Excess body fat, especially fat stored around the abdomen and organs, is the primary driver of fatty liver disease in most people. Here is the basic chain of events:

Insulin resistance comes first. When cells become less responsive to insulin, the body compensates by producing more of it. High insulin levels signal fat cells to release more fatty acids into the bloodstream, and the liver absorbs and stores them.

The liver gets overwhelmed. When more fat arrives than the liver can process and export, it accumulates as droplets within liver cells. At this stage, the condition is relatively mild.

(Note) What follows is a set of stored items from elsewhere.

(* ===== verification/BcpWriter.v ===== *)
(** * The writer of a bulk load (src/src/copy/bcp_writer.cpp)

    [BCPWriter] turns the chunks of a COPY into one TDS message per batch:
    COLMETADATA, the rows, DONE. Rows are kept in an accumulator of which whole
    frames leave while the batch is still being encoded. A member function is a
    computation [W A] on the object; the connection in it is that of
    [Connection], whose computations [on_conn] lifts. The mutex, the frame
    buffer (overwritten before each use), the copy of the target, the debug
    output and the performance counters are left out. Theorems: [BcpWriterSpec]. *)

From S2P Require Import Prelude TdsTypes Utf16 Packet Socket Protocol Connection Values Encoding Codecs BcpRow Scatter.

Definition TOKEN_COLMETADATA : Z := 0x81.
Definition TOKEN_DONE : Z := 0xFD.
Definition DONE_COUNT : Z := 0x0010.
Definition CURCMD_INSERT : Z := 0x00C3.
Definition STREAM_BLOCK_CHUNKS : Z := 2.

(** ** Tokens *)

(** [WriteUTF16LEString]: one byte counts the code units. *)
Definition WriteUTF16LEString `{Simdutf} (str : bytes) : bytes :=
  let utf16_bytes := Utf16LEEncode str in
  z2b (zlen utf16_bytes / 2) :: utf16_bytes.

(** The type byte and what follows it; [None] for a type that is refused. *)
Definition type_info_token (col : BCPColumnMetadata) : option bytes :=
  let t := tds_type_token col in
  let width := [z2b (max_length col)] in
  if is_one_of t [TDS_TYPE_INTN] then Some (z2b t :: width)
  else if is_one_of t [TDS_TYPE_BITN] then Some [z2b t; z2b 1]
  else if is_one_of t [TDS_TYPE_FLOATN] then Some (z2b t :: width)
  else if is_one_of t [TDS_TYPE_DECIMAL; TDS_TYPE_NUMERIC] then
    Some (z2b t :: width ++ [z2b (precision col); z2b (scale col)])
  else if is_one_of t [TDS_TYPE_NVARCHAR; TDS_TYPE_BIGVARCHAR] then
    Some (z2b t :: put16le (max_length col) ++ ztake 5 (collation col))
  else if is_one_of t [TDS_TYPE_BIGVARBINARY] then Some (z2b t :: put16le (max_length col))
  else if is_one_of t [TDS_TYPE_UNIQUEIDENTIFIER] then Some [z2b t; z2b 16]
  else if is_one_of t [TDS_TYPE_XML] then
    Some (z2b TDS_TYPE_NVARCHAR :: put16le 0xFFFF ++ ztake 5 (collation col))
  else if is_one_of t [TDS_TYPE_DATE] then Some [z2b t]
  else if is_one_of t [TDS_TYPE_TIME; TDS_TYPE_DATETIME2; TDS_TYPE_DATETIMEOFFSET] then Some [z2b t; z2b (scale col)]
  else None.

(** The loop over the columns. After an exception the buffer keeps what was
    pushed before it. *)
Fixpoint put_columns `{Simdutf} (columns : list BCPColumnMetadata) (buffer : bytes) : option exn * bytes :=
  match columns with
  | [] => (None, buffer)
  | col :: columns =>
      let buffer := buffer ++ put32le 0 ++ put16le (GetFlags col) in
      match type_info_token col with
      | None => (Some (NotImplemented "MSSQL: Unsupported TDS type in COLMETADATA"), buffer ++ [z2b (tds_type_token col)])
      | Some info => put_columns columns (buffer ++ info ++ WriteUTF16LEString (Values.name col))
      end
  end.

Definition BuildColmetadataToken `{Simdutf} (columns : list BCPColumnMetadata) (buffer : bytes) : option exn * bytes :=
  put_columns columns (buffer ++ [z2b TOKEN_COLMETADATA] ++ put16le (zlen columns)).

Definition BuildDoneToken (row_count : Z) : bytes :=
  [z2b TOKEN_DONE] ++ put16le DONE_COUNT ++ put16le CURCMD_INSERT ++ put64le row_count.

(** ** The server's answer *)

Record BcpResponse : Type := mkBcpResponse {
  server_row_count : Z;
  found_done : bool;
  has_error : bool;
  error_message : bytes
}.

Definition no_response : BcpResponse := mkBcpResponse 0 false false [].

(** A [break] leaves the loop with what was found so far. *)
Inductive response_turn : Type :=
  | Stop (r : BcpResponse)
  | At (pos : Z) (r : BcpResponse).

(** [if (pos + n > response.size()) break;] *)
Definition want (response : bytes) (pos n : Z) (r : BcpResponse) (k : res response_turn) : res response_turn :=
  if zlen response <? pos + n then Ok (Stop r) else k.

(** ERROR, from behind its token byte: the length is read and not used. *)
Definition error_turn `{Simdutf} (response : bytes) (pos : Z) (r : BcpResponse) : res response_turn :=
  let r := mkBcpResponse (server_row_count r) (found_done r) true (error_message r) in
  want response pos 2 r (
  _ ← get16le response pos;
  let pos := pos + 2 in
  want response pos 4 r (let pos := pos + 4 in
  want response pos 1 r (let pos := pos + 1 in
  want response pos 1 r (let pos := pos + 1 in
  want response pos 2 r (
  msg_len ← get16le response pos;
  let pos := pos + 2 in
  want response pos (msg_len * 2) r (
  message ← slice response pos (msg_len * 2);
  let r := mkBcpResponse (server_row_count r) (found_done r) true (Utf16LEDecode message) in
  let pos := pos + msg_len * 2 in
  want response pos 1 r (
  server_len ← get8 response pos;
  let pos := pos + 1 + server_len * 2 in
  want response pos 1 r (
  proc_len ← get8 response pos;
  Ok (At (pos + 1 + proc_len * 2 + 4) r))))))))).

(** DONE and its variants: eight bytes are checked for, twelve are read. *)
Definition done_turn (response : bytes) (pos : Z) (r : BcpResponse) : res response_turn :=
  want response pos 8 r (
  status ← get16le response pos;
  let pos := pos + 4 in
  count ← get64le response pos;
  Ok (At (pos + 8) (mkBcpResponse count true (has_error r || negb (Z.land status 0x0002 =? 0)) (error_message r)))).

(** Any other token: a 16-bit length and as many bytes. *)
Definition skip_turn (response : bytes) (pos : Z) (r : BcpResponse) : res response_turn :=
  want response pos 2 r (length ← get16le response pos; Ok (At (pos + 2 + length) r)).

Definition response_step `{Simdutf} (response : bytes) (pos : Z) (r : BcpResponse) : res response_turn :=
  token ← get8 response pos;
  let pos := pos + 1 in
  if token =? 0xAA then error_turn response pos r
  else if is_one_of token [TOKEN_DONE; 0xFE; 0xFF] then done_turn response pos r
  else skip_turn response pos r.

(** Each turn takes at least one byte, so the fuel [scan_response] gives lasts. *)
Fixpoint response_loop `{Simdutf} (fuel : nat) (response : bytes) (pos : Z) (r : BcpResponse) : res BcpResponse :=
  match fuel with
  | O => Oob
  | Datatypes.S fuel =>
      if pos <? zlen response then
        turn ← response_step response pos r;
        match turn with Stop r => Ok r | At pos r => response_loop fuel response pos r end
      else Ok r
  end.

Definition scan_response `{Simdutf} (response : bytes) : res BcpResponse :=
  response_loop (Datatypes.S (length response)) response 0 no_response.

(** ** The object *)

Section Writer.
Context `{Hugeint} `{Floats} `{DuckDB} {Si : Simdutf} {T : Transport} {Au : Authenticator}.

Record BCPWriter : Type := mkBCPWriter {
  conn_ : TdsConnection;
  columns_ : list BCPColumnMetadata;
  column_mapping_ : list Z;
  colmetadata_sent_ : bool;
  rows_sent_ : Z;
  bytes_sent_ : Z;
  rows_in_batch_ : Z;
  packet_id_ : Z;
  accumulator_buffer_ : bytes;
  chunks_since_drain_ : Z
}.

Definition BCPWriter_new (conn : TdsConnection) (columns : list BCPColumnMetadata) (column_mapping : list Z) : BCPWriter :=
  mkBCPWriter conn columns column_mapping false 0 0 0 1 [] 0.

Definition set_conn (c : TdsConnection) (w : BCPWriter) : BCPWriter :=
  mkBCPWriter c (columns_ w) (column_mapping_ w) (colmetadata_sent_ w) (rows_sent_ w) (bytes_sent_ w)
    (rows_in_batch_ w) (packet_id_ w) (accumulator_buffer_ w) (chunks_since_drain_ w).
Definition set_sent (b : bool) (w : BCPWriter) : BCPWriter :=
  mkBCPWriter (conn_ w) (columns_ w) (column_mapping_ w) b (rows_sent_ w) (bytes_sent_ w)
    (rows_in_batch_ w) (packet_id_ w) (accumulator_buffer_ w) (chunks_since_drain_ w).
Definition set_rows (total batch : Z) (w : BCPWriter) : BCPWriter :=
  mkBCPWriter (conn_ w) (columns_ w) (column_mapping_ w) (colmetadata_sent_ w) total (bytes_sent_ w)
    batch (packet_id_ w) (accumulator_buffer_ w) (chunks_since_drain_ w).
Definition set_bytes_sent (n : Z) (w : BCPWriter) : BCPWriter :=
  mkBCPWriter (conn_ w) (columns_ w) (column_mapping_ w) (colmetadata_sent_ w) (rows_sent_ w) n
    (rows_in_batch_ w) (packet_id_ w) (accumulator_buffer_ w) (chunks_since_drain_ w).
Definition set_packet_id (n : Z) (w : BCPWriter) : BCPWriter :=
  mkBCPWriter (conn_ w) (columns_ w) (column_mapping_ w) (colmetadata_sent_ w) (rows_sent_ w) (bytes_sent_ w)
    (rows_in_batch_ w) n (accumulator_buffer_ w) (chunks_since_drain_ w).
Definition set_accumulator (b : bytes) (w : BCPWriter) : BCPWriter :=
  mkBCPWriter (conn_ w) (columns_ w) (column_mapping_ w) (colmetadata_sent_ w) (rows_sent_ w) (bytes_sent_ w)
    (rows_in_batch_ w) (packet_id_ w) b (chunks_since_drain_ w).
Definition set_chunks (n : Z) (w : BCPWriter) : BCPWriter :=
  mkBCPWriter (conn_ w) (columns_ w) (column_mapping_ w) (colmetadata_sent_ w) (rows_sent_ w) (bytes_sent_ w)
    (rows_in_batch_ w) (packet_id_ w) (accumulator_buffer_ w) n.

Definition W (A : Type) : Type := BCPWriter -> outcome A * BCPWriter.

#[global] Instance W_ret : MRet W := fun A a w => (Returns a, w).
#[global] Instance W_bind : MBind W := fun A B f m w =>
  match m w with
  | (Returns a, w) => f a w
  | (Throws e, w) => (Throws e, w)
  | (Running, w) => (Running, w)
  | (Undefined, w) => (Undefined, w)
  end.

Definition self : W BCPWriter := fun w => (Returns w, w).
Definition update (f : BCPWriter -> BCPWriter) : W unit := fun w => (Returns tt, f w).
Definition throw {A} (e : exn) : W A := fun w => (Throws e, w).
Definition undefined {A} : W A := fun w => (Undefined, w).
Definition on_conn {A} (m : M A) : W A := fun w => let '(a, c) := m (conn_ w) in (a, set_conn c w).

(** Fuel for the loops of the connection whose turns the peer decides, the
    clock, and what a chunk whose encoding throws has left in the accumulator
    (the encoder does not say; the batch is lost). *)
Context (fuel : nat) (now : net -> Z) (leftover : DataChunk -> bytes).

(** ** Frames *)

Definition uint64 (z : Z) : Z := z mod 18446744073709551616.

(** The eight header bytes and the payload, as far as the 16-bit length says. *)
Definition bulk_frame (last : bool) (packet_id : Z) (payload : bytes) : bytes :=
  let total := (TDS_HEADER_SIZE + zlen payload) mod 65536 in
  ztake total
    (bs [PacketType.BULK_LOAD; if last then 1 else 0; Z.land (Z.shiftr total 8) 0xFF; Z.land total 0xFF; 0; 0; packet_id; 0]
     ++ payload).

(** The [while], from [offset] on. A packet smaller than its header would be
    written outside the frame buffer. A turn that does not end the loop takes a
    byte at least, so the turns [WriteFrames] gives are never used up. *)
Fixpoint frame_loop (turns : nat) (data : bytes) (eom : bool) (offset : Z) : W unit :=
  match turns with
  | O => undefined
  | Datatypes.S turns =>
      let length := zlen data in
      if negb ((offset <? length) || ((length =? 0) && eom)) then mret tt else
      w ← self;
      let packet_size := negotiated_packet_size_ (conn_ w) in
      if packet_size <? TDS_HEADER_SIZE then undefined else
      let chunk := Z.min (packet_size - TDS_HEADER_SIZE) (length - offset) in
      let last := eom && (length <=? offset + chunk) in
      let total := (TDS_HEADER_SIZE + chunk) mod 65536 in
      _ ← update (fun w => set_packet_id ((packet_id_ w + 1) mod 256) w);
      sent ← on_conn (Send fuel (bulk_frame last (packet_id_ w) (ztake chunk (zdrop offset data))));
      if negb sent then
        _ ← on_conn (Connection.Close fuel now);
        throw (IOError "MSSQL: Failed to send BULK_LOAD frame")
      else
        _ ← update (fun w => set_bytes_sent (uint64 (bytes_sent_ w + total)) w);
        if chunk =? 0 then mret tt else frame_loop turns data eom (offset + chunk)
  end.

Definition WriteFrames (data : bytes) (eom : bool) : W unit :=
  frame_loop (Datatypes.S (length data)) data eom 0.

(** A packet of the size of its header is a division by zero. *)
Definition DrainWholeFrames : W unit :=
  w ← self;
  let max_payload := uint64 (negotiated_packet_size_ (conn_ w) - TDS_HEADER_SIZE) in
  if max_payload =? 0 then undefined else
  let sendable := zlen (accumulator_buffer_ w) / max_payload * max_payload in
  if sendable =? 0 then mret tt else
  _ ← WriteFrames (ztake sendable (accumulator_buffer_ w)) false;
  update (fun w => set_accumulator (zdrop sendable (accumulator_buffer_ w)) w).

(** ** Operations *)

Definition WriteColmetadata : W unit :=
  w ← self;
  if colmetadata_sent_ w then throw (InvalidInput "MSSQL: COLMETADATA already sent") else
  let '(failed, buffer) := BuildColmetadataToken (columns_ w) [] in
  _ ← update (set_accumulator buffer);
  match failed with
  | Some e => throw e
  | None => update (set_sent true)
  end.

Definition WriteRows (chunk : DataChunk) : W Z :=
  w ← self;
  if negb (colmetadata_sent_ w) then throw (InvalidInput "MSSQL: COLMETADATA must be sent before rows") else
  let rows_written := Z.of_nat (chunk_size chunk) in
  let mapping := match column_mapping_ w with [] => None | m => Some m end in
  let append b := update (set_accumulator (accumulator_buffer_ w ++ b)) in
  _ ← (match EncodeChunk chunk (columns_ w) mapping with
       | Ok b => append b
       | Exn e => _ ← append (leftover chunk); throw e
       | Oob => undefined
       end);
  let chunks := uint64 (chunks_since_drain_ w + 1) in
  _ ← (if STREAM_BLOCK_CHUNKS <=? chunks then _ ← update (set_chunks 0); DrainWholeFrames else update (set_chunks chunks));
  _ ← update (fun w => set_rows (uint64 (rows_sent_ w + rows_written)) (uint64 (rows_in_batch_ w + rows_written)) w);
  mret rows_written.

(** [BuildDoneToken] and [WriteFrames], of [WriteDone] and [FlushBatch]. *)
Definition send_done (row_count : Z) : W unit :=
  _ ← update (fun w => set_accumulator (accumulator_buffer_ w ++ BuildDoneToken row_count) w);
  w ← self;
  WriteFrames (accumulator_buffer_ w) true.

Definition WriteDone (row_count : Z) : W unit :=
  w ← self;
  if negb (colmetadata_sent_ w) then throw (InvalidInput "MSSQL: COLMETADATA must be sent before DONE")
  else send_done row_count.

Definition lift_res {A} (m : res A) : W A := match m with Ok a => mret a | Exn e => throw e | Oob => undefined end.

(** The connection is closed before each [throw] of its own. *)
Definition close_and_throw {A} (e : exn) : W A := _ ← on_conn (Connection.Close fuel now); throw e.

Definition bcp_failed (message : bytes) : exn :=
  InvalidInput ("MSSQL: BCP failed: " ++
    match message with [] => "Unknown SQL Server error during bulk load" | _ => String.string_of_list_byte message end)%string.

Definition Finalize : W Z :=
  received ← on_conn (ReceiveMessage fuel 30000);
  match received with
  | None => close_and_throw (IOError "MSSQL: Failed to receive BCP response")
  | Some response =>
      r ← lift_res (scan_response response);
      if has_error r then close_and_throw (bcp_failed (error_message r))
      else if negb (found_done r) then close_and_throw (IOError "MSSQL: Did not receive DONE token in BCP response")
      else
        _ ← on_conn (TransitionState Executing Idle);
        mret (server_row_count r)
  end.

Definition FlushBatch (row_count : Z) : W Z :=
  w ← self;
  if negb (colmetadata_sent_ w) then throw (InvalidInput "MSSQL: COLMETADATA must be sent before flush") else
  _ ← send_done row_count;
  Finalize.

Definition ResetForNextBatch : W unit :=
  update (fun w => set_rows (rows_sent_ w) 0 (set_sent false (set_chunks 0 (set_accumulator [] w)))).

Definition IsColmetadataSent (w : BCPWriter) : bool := colmetadata_sent_ w.
Definition GetRowsSent (w : BCPWriter) : Z := rows_sent_ w.
Definition GetBytesSent (w : BCPWriter) : Z := bytes_sent_ w.
Definition GetRowsInCurrentBatch (w : BCPWriter) : Z := rows_in_batch_ w.
Definition GetAccumulatorSize (w : BCPWriter) : Z := zlen (accumulator_buffer_ w).
End Writer.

Inflammation develops. In some people, the excess fat triggers oxidative stress and inflammatory signals. This is the transition from simple steatosis (fat accumulation) to steatohepatitis (fat plus inflammation), the more dangerous MASH stage.

Fibrosis follows. Chronic inflammation activates specialized liver cells called stellate cells, which lay down scar tissue. Once fibrosis takes hold, the clock starts on a potentially serious progression.

This is why obesity treatment and fatty liver treatment are so deeply connected. Losing a meaningful amount of body weight, roughly 7 to 10 percent of starting weight, can substantially reduce liver fat and even reverse early-stage fibrosis.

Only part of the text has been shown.